How many lines in the material below contain the word "rewrite"? Write only the number.
BEGIN Dataset excerpts
Lemma slot_set_state st : keeps (slot k i) (set_addr_state lwip_rand mld_mac_filter status_callback k' i' st).
Proof.
  intros s a s' E. unfold set_addr_state in E. apply bind_inv in E as (x & s1 & [-> Hx]%netif_at_inv & E).
  apply bind_inv in E as (old & s1 & [-> _]%lift_inv & E). destruct (old =? st); [by injection E as _ <-|].
  apply bind_inv in E as ([] & s1 & E1 & E). assert (En : nd_netifs s1 = nd_netifs s).
  { revert E1. destruct (has_flag _ _); intros E1; [by apply netifs_adjust in E1|by injection E1 as <-]. }
  apply bind_inv in E as (l & s2 & [-> Hl]%lift_inv & E). apply set_slot_inv in Hl as ->.
  apply bind_inv in E as ([] & s2 & E2 & E). injection E2 as <-.
  assert (Hs2 : slot k i (put_netifs (upd_list k' (on_ndn (with_addr_states (<[i' := st]> (ip6_addr_state (ndn x))))) (nd_netifs s1)) s1) = slot k i s).
  { etransitivity; [eapply slot_upd; [done|done|rewrite En; exact Hx|]|unfold slot; by rewrite En]. intros ->. destruct Hne as [?|Hi]; [done|].
    unfold view. f_equal. unfold state_at. cbn. by apply nth_insert_ne. }
  etransitivity; [|exact Hs2]. eapply keeps_netifs; [|exact E]. keep fail.
Qed.
Lemma slot_set_valid v : keeps (slot k i) (set_valid_life k' i' v).
Proof.
  intros s a s' E. unfold set_valid_life in E. apply bind_inv in E as (x & s1 & [-> Hx]%netif_at_inv & E).
  apply bind_inv in E as (l & s1 & [-> Hl]%lift_inv & E). apply set_slot_inv in Hl as ->. injection E as _ <-.
  eapply slot_upd; [done|done|exact Hx|]. intros ->. destruct Hne as [?|Hi]; [done|]. unfold view. f_equal. cbn. by apply list_lookup_insert_ne.
Qed.
Lemma slot_set_pref v : keeps (slot k i) (set_pref_life k' i' v).
Proof.
  intros s a s' E. unfold set_pref_life in E. apply bind_inv in E as (x & s1 & [-> Hx]%netif_at_inv & E).
  apply bind_inv in E as (l & s1 & [-> _]%lift_inv & E). injection E as _ <-. by eapply slot_upd.
Qed.
Hint Resolve slot_set_state slot_set_valid slot_set_pref : keeps.
Lemma slot_tmr_address : keeps (slot k i) (tmr_address lwip_rand mld_mac_filter status_callback k' i').
Proof. unfold tmr_address, tmr_lifetimes, tmr_dad. keep ltac:(apply keeps_netifs; solve [eauto with keeps]). Qed.
Lemma slot_rs_count r : keeps (slot k i) (upd_netif k' (with_rs_count r)).
Proof.
  intros s a s' E. injection E as _ <-. change (slot k i (put_netifs (upd_list k' (with_rs_count r) (nd_netifs s)) s) = slot k i s).
  unfold slot. cbn [nd_netifs put_netifs]. destruct (decide (k = k')) as [->|Hk]; [|by rewrite find_upd_ne].
  rewrite find_upd_map by done. by destruct (find_nd k' (nd_netifs s)).
Qed.
Hint Resolve slot_rs_count : keeps.
Lemma slot_tmr_solicit : keeps (slot k i) (tmr_solicit k').
Proof. unfold tmr_solicit. keep ltac:(apply keeps_netifs; solve [eauto with keeps]). Qed.
End other.
End frames.

(** ** The path MTUs *)

Definition paths (s : nd_world) : list Z := pmtu <$> destination_cache (nds s).
Lemma paths_fit_paths s : paths_fit (nds s) <-> Forall (fun m => m = 0 \/ 72 <= m) (paths s).
Proof. unfold paths_fit, paths. by rewrite Forall_fmap. Qed.

Section path_frames.
Context `{Env} `{LowerLayers}.
Context (lwip_rand : nat -> Z).
Context (mld_mac_filter : netif -> option (ip6_addr -> Z -> M world unit)).
Context (status_callback : netif -> M world unit).

Lemma paths_in_node {A} (m : M world A) : keeps paths (in_node m).
Proof. by apply keeps_mld. Qed.
Lemma paths_upd_netif k f : keeps paths (upd_netif k f).
Proof. by apply keeps_upd_netif. Qed.
Lemma paths_upd_neighbor i f : keeps paths (upd_neighbor i f).
Proof. unfold upd_neighbor. keep ltac:(by apply keeps_modify_nd). Qed.
Hint Resolve paths_in_node paths_upd_netif paths_upd_neighbor : keeps.
Lemma paths_send_ns n a fl : keeps paths (nd6_send_ns n a fl).
Proof. unfold nd6_send_ns, output_nd. keep fail. Qed.
Lemma paths_send_rs n : keeps paths (nd6_send_rs n).
Proof. unfold nd6_send_rs, output_nd. keep fail. Qed.
Hint Resolve paths_send_ns paths_send_rs : keeps.
Lemma paths_tmr_neighbor i : keeps paths (tmr_neighbor i).
Proof. unfold tmr_neighbor, tmr_probe, nd6_free_neighbor_cache_entry, nd6_send_neighbor_cache_probe, nd6_send_q. keep fail. Qed.
Lemma paths_tmr_destinations : keeps paths tmr_destinations.
Proof. apply keeps_modify_nd. intros s. unfold paths. cbn. by rewrite <-list_fmap_compose. Qed.
Lemma paths_tmr_router i : keeps paths (tmr_router i).
Proof.
  unfold tmr_router, set_router. keep ltac:(apply keeps_modify_nd; first [done | intros s; unfold paths; cbn; rewrite <-list_fmap_compose;
    apply list_fmap_ext; intros j d _; cbn; by destruct (ip6_addr_cmp _ _)]).
Qed.
Lemma paths_tmr_address k i : keeps paths (tmr_address lwip_rand mld_mac_filter status_callback k i).
Proof. unfold tmr_address, tmr_lifetimes, tmr_dad, set_addr_state, set_valid_life, set_pref_life, nd6_adjust_mld_membership. keep fail. Qed.
End path_frames.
END Dataset excerpts
◆ Output ◆
6